🤖 AI Summary
This study addresses the insufficient modeling of spatial proximity and choice correlation in high-frequency pedestrian trajectory prediction. It formulates the next-step movement as a discretized grid-based choice problem driven by changes in speed and heading. The authors propose a Residual Logit (ResLogit) model that retains the interpretability of linear utility functions in classical discrete choice models while incorporating learnable residual terms to capture local dependencies among densely spaced alternatives. This approach circumvents the limitations of manually specified nested structures in Generalized Extreme Value (GEV) models.
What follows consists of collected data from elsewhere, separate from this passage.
(** The same on a bounded sequence of messages next to the memory. *)
Definition fifo_op (size max : Z) (o : msgq_op) (s : list (list Z) * gmap Z Z) : Z * list Z * (list (list Z) * gmap Z Z) :=
  let '(ms, m) := s in
  match o with
  | Put data => if Z.of_nat (length ms) <? max then (0, [], (ms ++ [read_bytes m data size], m)) else (- ENOMSG, [], s)
  | Get data =>
      match ms with
      | [] => (- ENOMSG, read_bytes m data size, s)
      | x :: ms => (0, x, (ms, write_bytes m data x))
      end
  end.
Fixpoint fifo_ops (size max : Z) (os : list msgq_op) (s : list (list Z) * gmap Z Z) :
    list (Z * list Z) * (list (list Z) * gmap Z Z) :=
  match os with
  | [] => ([], s)
  | o :: os => let '(r, s) := fifo_op size max o s in let '(rs, s) := fifo_ops size max os s in (r :: rs, s)
  end.

(** The state of a message queue nobody waits for. *)
Definition holds (me n : nat) (size max : Z) (k : kernel) (s : list (list Z) * gmap Z Z) : Prop :=
  ∃ g q, live_g OI me k g ∧ g_wqs g !! msgq_wait_q n = Some [] ∧ msgqs (objs k) !! n = Some q ∧
    msg_size q = size ∧ max_msgs q = max ∧ msgq_rep q s.1 ∧ mem (objs k) = s.2.

Lemma msg_length q ms m : msgq_rep q ms → m ∈ ms → Z.of_nat (length m) = msg_size q.
Proof.
  intros [r [Hs ? ? ? ? ? ? ->]] Hm. apply list_elem_of_fmap in Hm as (i&->&_). apply read_bytes_length. lia.
Qed.
(** The malformed address of the unit test. *)
Example parse_not_a_url : parseRepositoryUrl "not-a-url" "github" = info0.
Proof. reflexivity. Qed.

End CodecProofs.

(* ===================================================================== *)
(** * Further properties *)

(** ** Detection, discovery and the summary *)

Module DetectionExtras.

Import WorkspaceDetector Fixture Examples DiscoveryProofs DetectionProofs DetectionSummary Vocabulary.
Import RepositoryExamples.

(** X1.  The structure of a result tells, and is told by, the two facts that
    a caller branches on: it is [workspace] exactly when the result is a
    workspace, [multi-project] exactly when it is not and has more than one
    project, and [single-project] exactly when it is not and has at most
    one. *)
Theorem structure_characterised env rootDir :
  let r := detectWorkspace env rootDir in
  (structure r = Workspace <-> isWorkspace r = true) /\
  (structure r = MultiProject <->
   isWorkspace r = false /\ (1 < List.length (projects r))%nat) /\
  (structure r = SingleProject <->
   isWorkspace r = false /\ (List.length (projects r) <= 1)%nat).
Proof.
  intros r. subst r.
  destruct (detect_cases env rootDir) as [(e & _ & ->)|[(_ & ->)|(w & _ & ->)]].
  - cbn. intuition (try discriminate; try lia).
  - destruct (1 <? List.length (scanForProjects env rootDir))%nat eqn:E;
      cbn [structure isWorkspace projects set_implicit set_projects detection0].
    + apply Nat.ltb_lt in E. intuition (try discriminate; try lia).
    + apply Nat.ltb_ge in E. intuition (try discriminate; try lia).
  - destruct (structure_extends env rootDir
                (set_projects (scanForProjects env rootDir) (set_found w detection0)))
      as (Hw & _ & Hs & _).
    rewrite Hw, Hs. cbn [structure isWorkspace set_projects set_found].
    intuition (try discriminate).
Qed.


(** *** Where the candidates of a result come from *)

Lemma fold_append_some_all {A B : Type} (P : B -> Prop) (f : A -> option B) (l : list A) :
  (forall a b, f a = Some b -> P b) ->
  forall init, Forall P init ->
               Forall P (fold_left (fun acc a => append_some acc (f a)) l init).
Proof.
  intros Hf. induction l as [|a l IH]; cbn [fold_left]; intros init Hinit; [exact Hinit|].
  apply IH. destruct (f a) as [b|] eqn:E; cbn [append_some]; [|exact Hinit].
  apply Forall_app. split; [exact Hinit|]. constructor; [|constructor].
  exact (Hf a b E).
Qed.

Lemma discovered_all env rootDir items (P : project -> Prop) :
  (forall dirPath dirName p,
     analyzeProjectDirectory env dirPath (JStr dirName) = Some p -> P p) ->
  Forall P (discovered env rootDir items).
Proof.
  intros Hf. unfold discovered.
  apply (fold_append_some_all P
           (fun dirName => analyzeProjectDirectory env (path_join env rootDir dirName)
                             (JStr dirName))).
  - intros a b. apply Hf.
  - destruct (analyzeProjectDirectory env rootDir (JStr ".")) as [p|] eqn:E;
      cbn [append_some app]; [|constructor].
    constructor; [|constructor]. exact (Hf _ _ _ E).
Qed.

Lemma scan_all env rootDir (P : project -> Prop) :
  (forall dirPath dirName p,
     analyzeProjectDirectory env dirPath (JStr dirName) = Some p -> P p) ->
  Forall P (scanForProjects env rootDir).
Proof.
  intros Hf. rewrite scan_is_sorted_discovery.
  apply (Permutation_Forall (sort_perm _)).
  unfold discovery_order. destruct (readdir env rootDir) as [items|e]; [|constructor].
  now apply discovered_all.
Qed.

(** The external candidates of a descriptor. *)
Lemma vscode_folder_marked env rootDir folder p :
  vscode_folder env rootDir folder = Ok (Some p) ->
  exists dirName p0,
    analyzeProjectDirectory env (absolutePath p) dirName = Some p0 /\
    p = mark_external (absolutePath p) dirName p0.
Proof.
  unfold vscode_folder.
  destruct (Json.get folder "path") as [[[| | |folderPath| |]|]|e]; cbn [bind];
    try discriminate.
  set (absolute := if path_isAbsolute env folderPath then folderPath
                   else path_resolve env [rootDir; folderPath]).
  destruct (pathExists env absolute && negb _); [|discriminate].
  set (folderName := or_json _ _).
  destruct (analyzeProjectDirectory env absolute folderName) as [p0|] eqn:E;
    [|discriminate].
  intros H. injection H as H. subst p. cbn [mark_external absolutePath].
  exists folderName, p0. split; [exact E|reflexivity].
Qed.

Lemma vscode_folders_marked env rootDir folders : forall acc l,
  vscode_folders env rootDir folders acc = Ok l ->
  exists ext,
    l = acc ++ ext /\
    Forall (fun p => exists dirName p0,
              analyzeProjectDirectory env (absolutePath p) dirName = Some p0 /\
              p = mark_external (absolutePath p) dirName p0) ext.
Proof.
  induction folders as [|f folders IH]; intros acc l H; cbn [vscode_folders] in H.
  - injection H as H. subst l. exists []. split; [symmetry; apply app_nil_r|constructor].
  - destruct (vscode_folder env rootDir f) as [added|e] eqn:E; cbn [bind] in H;
      [|discriminate].
    apply IH in H. destruct H as (ext & -> & Hext).
    destruct added as [p|]; cbn [append_some].
    + exists (p :: ext). split; [now rewrite <- app_assoc|].
      constructor; [|exact Hext]. exact (vscode_folder_marked _ _ _ _ E).
    + exists ext. split; [reflexivity|exact Hext].
Qed.

(** What [analyzeVSCodeWorkspace] leaves: the object as it was, or the
    object with the external candidates after the others. *)
Lemma vscode_outcome env rootDir d :
  fst (analyzeVSCodeWorkspace env rootDir d) = d \/
  exists ext,
    fst (analyzeVSCodeWorkspace env rootDir d)
    = set_externalProjects ext (set_projects (projects d ++ ext) d) /\
    Forall (fun p => exists dirName p0,
              analyzeProjectDirectory env (absolutePath p) dirName = Some p0 /\
              p = mark_external (absolutePath p) dirName p0) ext.
Proof.
  unfold analyzeVSCodeWorkspace, ebind, read, lift, update.
  destruct (truthy_prop (workspaceConfig d) "folders") as [folders|]; [|now left].
  destruct (iterate folders) as [items|e]; [|now left].
  destruct (vscode_folders env rootDir items []) as [ext|e] eqn:E; [|now left].
  right. exists ext. split; [reflexivity|].
  apply vscode_folders_marked in E. destruct E as (ext' & -> & H). exact H.
Qed.

(** The type of a detection is [VS Code Workspace] or it is not. *)
Lemma structure_cases env rootDir d :
  (workspaceType d = Some "VS Code Workspace" /\
   fst (analyzeWorkspaceStructure env rootDir d) = fst (analyzeVSCodeWorkspace env rootDir d))
  \/ workspaceType d <> Some "VS Code Workspace".
Proof.
  destruct (workspaceType d) as [w|] eqn:Hw; [|right; discriminate].
  destruct (String.eqb w "VS Code Workspace") eqn:E.
  - apply String.eqb_eq in E. subst w. left. split; [reflexivity|].
    unfold analyzeWorkspaceStructure, ebind, read. rewrite Hw. reflexivity.
  - right. apply String.eqb_neq in E. congruence.
Qed.
(** C2. On a registered job that is [pending] with progress 0 (as
    [start_inference] creates it), [run_inference] returns after publishing
    the states [trace] of the job: status [processing] with progress 5, then
    either [failed] (the hashing failed), or progress 15, 35, 55, 75, 90 and
    then [completed] with progress 100 or [failed] with progress 90.  So the
    statuses follow pending -> processing -> {completed, failed}, nothing
    follows a terminal status, the progress never decreases and it ends at
    100 exactly when the job is completed. *)
Theorem run_inference_lifecycle
    input_path input_type behavior_id job_id input_id r j0 w :
  jobs w !! job_id = Some r → heap w !! r = Some j0 →
  job_status j0 = lit "pending" → job_progress j0 = 0 →
  ∃ w' snapshots trace,
    run_inference LABEL_MAP DUMMY_MODE BASE_DIR
      input_path input_type behavior_id job_id input_id w = (Ret (), w')
    ∧ published w' = published w ++ snapshots
    ∧ (λ h, h !! r) <$> snapshots = Some <$> trace
    ∧ heap w' !! r = last trace
    ∧ (status_progress <$> trace
       = [(lit "processing", 5); (lit "failed", 5)]
       ∨ status_progress <$> trace
         = [(lit "processing", 5); (lit "processing", 15); (lit "processing", 35);
            (lit "processing", 55); (lit "processing", 75); (lit "processing", 90);
            (lit "failed", 90)]
       ∨ status_progress <$> trace
         = [(lit "processing", 5); (lit "processing", 15); (lit "processing", 35);
            (lit "processing", 55); (lit "processing", 75); (lit "processing", 90);
            (lit "completed", 100)])
    ∧ lifecycle_ok (status_progress <$> j0 :: trace).
Proof.
  intros Hr Hj0 Hstatus Hprogress.
  destruct (run_inference_trace input_path input_type behavior_id job_id
              input_id r j0 w Hr Hj0)
    as (w' & fs & snapshots & Hrun & Hupd & _ & Hpub & Hview & Hlast).
  exists w', snapshots, (states_after fs j0).
  repeat (split; [done|]).
  pose proof (run_updates_status_progress behavior_id fs j0 Hupd) as Hsp.
  split; [exact Hsp|].
  rewrite fmap_cons. unfold status_progress at 1. rewrite Hstatus, Hprogress.
  destruct Hsp as [->|[->| ->]].
  - apply lifecycle_hash_failed.
  - apply lifecycle_failed.
  - apply lifecycle_completed.
Qed.
Section CollectExtras.
Variable dedent : string -> string.
Variable ModuleSpec : Type.
Variable find_spec : string -> result (option ModuleSpec).
Variable module_from_spec : ModuleSpec -> result module.
Variable exec_module : ModuleSpec -> module -> result module.
Variable Command_params : list string.
Variable Command_init : kwargs -> result unit.
Variable str_of : pyval -> string.
Variable spec_from_object : pyobj -> result (gmap string pyval).

Local Abbreviation one :=
  (collect_one dedent Command_params Command_init str_of spec_from_object).
Local Abbreviation all :=
  (collect_all dedent Command_params Command_init str_of spec_from_object).
Local Abbreviation collect_file :=
  (collect dedent ModuleSpec find_spec module_from_spec exec_module
     Command_params Command_init str_of spec_from_object).

Lemma Experiment_init_world (nm : string) (sp : gmap string pyval)
    (w : world) :
  match Experiment_init Command_params Command_init nm sp w with
  | (Ok x, w') =>
      w' = {| cache := cache w; next_id := next_id w;
              _instances := _instances w ++ [x] |} /\
      name x = nm /\ spec x = sp /\ results x = None /\
      command_kwargs (command x) = assign_params Command_params sp
  | (Raise _, w') => w' = w
  end.
Proof. unfold Experiment_init. by destruct (Command_init _). Qed.

Lemma collect_one_world (self : File) (o : pyobj) (w : world) :
  cache (one self o w).2 = cache w /\ next_id (one self o w).2 = next_id w /\
  match (one self o w).1 with
  | Ok x => _instances (one self o w).2 = _instances w ++ [x]
  | Raise _ => _instances (one self o w).2 = _instances w
  end.
Proof.
  unfold collect_one. destruct (spec_from_obj _ _ o) as [sp|]; [|done].
  destruct (sp !! "name") as [n|]; [|done].
  pose proof (Experiment_init_world
                (File_name self +:+ ":" +:+ py_str str_of n)
                (merged_spec self sp) w) as H.
  destruct (Experiment_init _ _ _ _ w) as [[x|e] w'].
  - by destruct H as (-> & _).
  - by subst w'.
Qed.

Lemma collect_all_world (self : File) (objs : list pyobj) (w : world) :
  cache (all self objs w).2 = cache w /\
  next_id (all self objs w).2 = next_id w /\
  exists xs, _instances (all self objs w).2 = _instances w ++ xs /\
             forall ys, (all self objs w).1 = Ok ys -> ys = xs.
Proof.
  revert w. induction objs as [|o objs IH]; intros w; cbn [collect_all].
  - split_and!; try done. exists []. split; [by rewrite app_nil_r|].
    by intros ys [= <-].
  - destruct (collect_one_world self o w) as (Hc & Hn & Hi).
    destruct (one self o w) as [[x|e] w1]; cbn [fst snd] in *.
    + destruct (IH w1) as (Hc' & Hn' & xs & Hi' & Hys).
      destruct (all self objs w1) as [[ys|e] w2]; cbn [fst snd] in *.
      * split_and!; [congruence|congruence|]. exists (x :: xs).
        rewrite Hi', Hi, <- app_assoc. split; [done|].
        intros ys' [= <-]. by rewrite (Hys ys).
      * split_and!; [congruence|congruence|]. exists (x :: xs).
        rewrite Hi', Hi, <- app_assoc. by split.
    + split_and!; try done. exists []. by rewrite app_nil_r.
Qed.

(** X23 -- a collection touches the state through the registry only: the
    experiments it has made stand at the end of the registry, in the
    order they were made in, also when the collection raised on a later
    object; the cache of the factory is as it was. *)
Theorem collect_extends_registry (self : File) (w : world) :
  cache (collect_file self w).2 = cache w /\
  exists xs, _instances (collect_file self w).2 = _instances w ++ xs /\
             forall ys, (collect_file self w).1 = Ok ys -> ys = xs.
Proof.
  unfold collect. destruct (funcs_from_name _ _ _ _ _) as [objs|e].
  - destruct (collect_all_world self objs w) as (Hc & _ & H). by split.
  - split; [done|]. exists []. by rewrite app_nil_r.
Qed.

(** X24 -- a file whose module fails to load with an [Exception] gives no
    experiment, and the collection of it neither raises nor changes the
    state. *)
Theorem collect_nothing_from_failed_module (self : File)
    (mod_path sep rest : string) (e : exc) (w : world) :
  rpartition (File_name self) "." = Ok (mod_path, sep, rest) ->
  load_module_body ModuleSpec find_spec module_from_spec exec_module
    (replace mod_path "/" ".") = Raise e ->
  is_Exception e = true ->
  collect_file self w = (Ok [], w).
Proof.
  intros Hname Hbody He. unfold collect, funcs_from_name.
  rewrite Hname, bind_Ok. cbv beta iota zeta.
  unfold load_module. rewrite Hbody. cbn [suppress]. rewrite He, bind_Ok.
  by rewrite none_has_no_eligible_name.
Qed.
Definition cout (text : string) (w : world) : world :=
  mkWorld (files w) (may_open w) (may_write w) (console w ++ text).

Inductive filebuf : Type :=
| Closed
| Opened (name written rest : string).

Record fstream : Type := mkStream { buf : filebuf; good : bool }.

Definition is_open (s : fstream * world) : bool :=
  match buf (fst s) with
  | Closed => false
  | Opened _ _ _ => true
  end.

Definition fs_open (name : string) (s : fstream * world) : fstream * world :=
  let (fs, w) := s in
  match buf fs, files w name with
  | Closed, Some content =>
      if may_open w name then (mkStream (Opened name "" content) true, w)
      else (mkStream Closed false, w)
  | Closed, None => (mkStream Closed false, w)
  | Opened _ _ _, _ => (mkStream (buf fs) false, w)
  end.

Definition fs_open_out (name : string) (s : fstream * world)
  : fstream * world :=
  let (fs, w) := s in
  match buf fs with
  | Closed =>
      if may_write w name
      then (mkStream (Opened name "" "") true, store name "" w)
      else (mkStream Closed false, w)
  | Opened _ _ _ => (mkStream (buf fs) false, w)
  end.

Definition fs_close (s : fstream * world) : fstream * world :=
  let (fs, w) := s in
  match buf fs with
  | Opened name written rest =>
      (mkStream Closed (good fs), store name (written ++ rest) w)
  | Closed => (mkStream Closed false, w)
  end.

Definition fs_clear (s : fstream * world) : fstream * world :=
  (mkStream (buf (fst s)) true, snd s).

(** [text] without its first [count] characters. *)
Fixpoint skip (count : nat) (text : string) : string :=
  match count, text with
  | O, _ => text
  | S _, EmptyString => EmptyString
  | S count', String _ text' => skip count' text'
  end.

Definition fs_put (text : string) (s : fstream * world) : fstream * world :=
  let (fs, w) := s in
  if good fs then
    match buf fs with
    | Opened name written rest =>
        (mkStream (Opened name (written ++ text) (skip (length text) rest))
           true, w)
    | Closed => (mkStream Closed false, w)
    end
  else s.

(** [std::cout << text] between two operations on the stream. *)
Definition console_put (text : string) (s : fstream * world)
  : fstream * world :=
  (fst s, cout text (snd s)).

Definition newline : string := String (ascii_of_nat 10) EmptyString.

Definition decimal (z : Z) : string :=
  DecimalString.NilZero.string_of_int (Z.to_int z).

(** [saveTo(filename, const Key::Public&)] (lines 97-115). *)
Definition saveTo_public (filename : string) (key : Key.Public) (w : world)
  : world :=
  let s := (mkStream Closed true, w) in
  let s := fs_open filename s in
  let s :=
    if negb (is_open s) then
      let s := console_put ("Couldn't open existing file. Creating "
                            ++ filename ++ "..." ++ newline) s in
      let s := fs_clear s in
      let s := fs_open_out filename s in
      let s := fs_close s in
      let s := fs_open filename s in
      console_put ("File created." ++ newline) s
    else s in
  let s := fs_clear s in
  let s := fs_put "n: " s in
  let s := fs_put (decimal (Key.n key)) s in
  let s := fs_put newline s in
  let s := fs_put "e: " s in
  let s := fs_put (decimal (Key.e key)) s in
  let s := fs_close s in
  snd s.

(** [saveTo(filename, const Key::Private&)] (lines 117-135). *)
Definition saveTo_private (filename : string) (key : Key.Private) (w : world)
  : world :=
  let s := (mkStream Closed true, w) in
  let s := fs_open filename s in
  let s :=
    if negb (is_open s) then
      let s := console_put ("Couldn't open existing file. Creating "
                            ++ filename ++ "..." ++ newline) s in
      let s := fs_clear s in
      let s := fs_open_out filename s in
      let s := fs_close s in
      let s := fs_open filename s in
      console_put ("File created." ++ newline) s
    else s in
  let s := fs_clear s in
  let s := fs_put "p: " s in
  let s := fs_put (decimal (Key.p key)) s in
  let s := fs_put newline s in
  let s := fs_put "q: " s in
  let s := fs_put (decimal (Key.q key)) s in
  let s := fs_put newline s in
  let s := fs_put "d: " s in
  let s := fs_put (decimal (Key.d key)) s in
  let s := fs_close s in
  snd s.

End File.

(** ** Floating point

    [float] is binary32, [double] is binary64.  Conversions between the two
    and from [long long int] round to nearest even; [static_cast<long long
    int>] of a [double] truncates, and has no defined result for NaN, an
    infinity or a value outside the 64-bit range. *)

Module Fp.
Definition fadd : spec_float -> spec_float -> spec_float := SFadd 53 1024.
Definition fmul : spec_float -> spec_float -> spec_float := SFmul 53 1024.
Definition fdiv : spec_float -> spec_float -> spec_float := SFdiv 53 1024.
Definition fdiv32 : spec_float -> spec_float -> spec_float := SFdiv 24 128.
Definition fleb : spec_float -> spec_float -> bool := SFleb.

Definition double_of_llong (z : Z) : spec_float :=
  binary_normalize 53 1024 z 0 false.
Definition float_of_llong (z : Z) : spec_float :=
  binary_normalize 24 128 z 0 false.

Definition double_of_float (f : spec_float) : spec_float :=
  match f with
  | S754_finite s m e => binary_normalize 53 1024 (cond_Zopp s (Zpos m)) e s
  | _ => f
  end.

Definition llong_of_double (f : spec_float) : outcome Z :=
  match f with
  | S754_zero _ => Ok 0
  | S754_finite s m e =>
      let mag := if 0 <=? e then Zpos m * 2 ^ e else Zpos m / 2 ^ (- e) in
      let z := cond_Zopp s mag in
      if (LLONG_MIN <=? z) && (z <=? LLONG_MAX) then Ok z else Undefined
  | _ => Undefined
  end.

(** The literals [1.0f] and [0.0001f]. *)
Definition one_f : spec_float := S754_finite false 8388608 (-23).
Definition epsilon_f : spec_float := S754_finite false 13743895 (-37).
End Fp.

(** ** [Generate] *)

(** [publicKey] (lines 141-157).  The scan for [e]: the state is the counter
    [i]; the loop leaves with the final value of [e] ([i] after [break], the
    initial [0] otherwise). *)
Definition publicKey_body (n_eulero : Z) (i : Z) : outcome (Z + Z) :=
  if i <? n_eulero then
    c <- areCoprimes i n_eulero ;;
    if c : bool then Ok (inr i) else Ok (inl (wrap64 (i + 1)))
  else Ok (inr 0).

Definition publicKey (p q : Z) : outcome Key.Public :=
  pp <- isPrime p ;;
  qq <- (if pp then isPrime q else Ok false) ;;
  _ <- assert qq ;;
  let n := wrap64 (p * q) in
  n_eulero <- phi n p q ;;
  e <- while (publicKey_body n_eulero) fuel64 2 ;;
  Ok (Key.mkPublic n e).

(** [privateKey] (lines 159-182).  The [do]-[while] search for [d]: the
    state is [k]; the loop leaves with [d]. *)
Definition privateKey_body (e n_eulero : Z) (k : Z) : outcome (Z + Z) :=
  let epsilon := Fp.double_of_float Fp.epsilon_f in
  let temp_d :=
    Fp.fadd
      (Fp.double_of_float (Fp.fdiv32 Fp.one_f (Fp.float_of_llong e)))
      (Fp.fmul (Fp.double_of_llong k)
         (Fp.fdiv (Fp.double_of_llong n_eulero) (Fp.double_of_llong e))) in
  t <- Fp.llong_of_double temp_d ;;
  if Fp.fleb temp_d (Fp.fadd (Fp.double_of_llong t) epsilon)
  then Ok (inr t)
  else Ok (inl (wrap64 (k + 1))).
(** *** Quantities and relations the properties speak of *)

(** answered + (1 if in progress else 0) + remaining queue *)
Definition sessionSize (s : State) : nat :=
  match gameState s with
  | in_progress answered _ _ next => length answered + 1 + length next
  | ended answered => length answered + 0 + 0
  end.

Definition starts_session (action : Action) : bool :=
  match action with
  | tag_new_game _ => true
  | _ => false
  end.

(** The states of the session that began in [s0]: those reached from it
    by transitions other than [new_game]. *)
Inductive session (s0 : State) : State -> Prop :=
| session_here : session s0 s0
| session_step s action r :
    session s0 s ->
    starts_session action = false ->
    reducer s action = Normal r ->
    session s0 (state r).

(** An action is admitted by [P] when the question list it carries, if
    any, satisfies [P]. *)
Definition admitted (P : list Question -> Prop) (action : Action) : Prop :=
  match action with
  | tag_new_game questions => P questions
  | _ => True
  end.

(** The states reached from an initial state by reducer transitions, the
    question lists entering the game all satisfying [P]. *)
Inductive reachable (P : list Question -> Prop) : State -> Prop :=
| reachable_init items :
    P (makeQuestions numQuestions items) ->
    reachable P (initState items)
| reachable_step s action r :
    reachable P s ->
    admitted P action ->
    reducer s action = Normal r ->
    reachable P (state r).

Definition any_questions : list Question -> Prop := fun _ => True.

Definition distinct_questions : list Question -> Prop :=
  fun questions => questions ≠ [] ∧ NoDup questions.

(** In [in_progress], the current question is defined and differs from
    every queued one. *)
Definition current_distinct (s : State) : Prop :=
  match gameState s with
  | in_progress _ current _ next => ∃ q, current = Some q ∧ q ∉ next
  | ended _ => True
  end.

(** The invariant that makes [current_distinct] inductive: the current
    question together with the queue has no repetition. *)
Definition queue_distinct (s : State) : Prop :=
  match gameState s with
  | in_progress _ current _ next => ∃ q, current = Some q ∧ NoDup (q :: next)
  | ended _ => True
  end.

End Model.

Arguments resolve {Q A} a.
Arguments confetti {Q A} k.
Arguments delay {Q A} ms k.
Arguments generate {Q A} n data k.

(** *** The properties, as the transition table words them *)

Section Statements.
Context `{Q : Questions}.

(** What accepting the answer [a] in the state [s], whose game is
    [in_progress answered current None next], comes to: a state with the
    pool of [s] and the game of [s] with [currentAnswer] set to [a], and
    one effect, which fires the animation exactly when [a] is the current
    question's correct option and then dispatches [next_question] alone. *)
Definition answer_accepted (s : State) (a : Answer)
    (answered : list AnsweredQuestion) (current : option Question)
    (next : list Question) : Prop :=
  ∃ e : Effect,
    reducer s (tag_answer a) =
      Normal {| state :=
                  {| questionItems := questionItems s;
                     gameState := in_progress answered current (Some a) next |};
                effects := [e] |}
    ∧ (EvConfetti ∈ trace e ↔ Some a = correctOption <$> current)
    ∧ dispatched e = [tag_next_question].

(** The game state after [next_question] completes the current question:
    the finished pair goes in front of the answered list, and the queue
    gives the next question or, when it is empty, the game ends. *)
Definition advance (answered : list AnsweredQuestion)
    (current : option Question) (given : Answer) (next : list Question)
    : GameState :=
  let answeredQuestions :=
    {| question := current; answer := given |} :: answered in
  match next with
  | head :: tail => in_progress answeredQuestions (Some head) None tail
  | [] => ended answeredQuestions
  end.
Experiments on naturalistic interaction datasets from nuScenes and Argoverse 2 demonstrate that ResLogit significantly outperforms multinomial logit and various GEV variants in goodness-of-fit, with prediction errors predominantly concentrated in adjacent grid cells—evidencing enhanced behavioral consistency and superior modeling of spatial correlations.
📝 Abstract
High frequency pedestrian motion forecasting when interacting with autonomous vehicles (AVs) can be enhanced through the use of behavioural frameworks, such as discrete choice models, that can explicitly account for correlation among similar movement alternatives. We formulate the pedestrian next step choice as a spatial discrete choice defined by a grid of speed adjustment and heading change. Using naturalistic pedestrian-AV encounters from nuScenes and Argoverse 2 (1 sec decision interval), we estimate a multinomial logit baseline and four spatial generalized extreme value (GEV) specifications (SCL, GSCL, SCNL, and GSCNL). We then compare them to a residual neural network logit (ResLogit) model that learns cross alternative effects while retaining an interpretable linear utility component. Across the evaluated data, spatial GEV structures yield only marginal improvements over multinomial logit, whereas ResLogit achieves a substantially better fit and produces behaviourally coherent errors concentrated among neighbouring grid cells. The results suggest that in dense, high frequency spatial choice sets, learning based residual corrections can capture proximity induced correlation more effectively than analyst specified GEV nesting structures, while maintaining interpretability.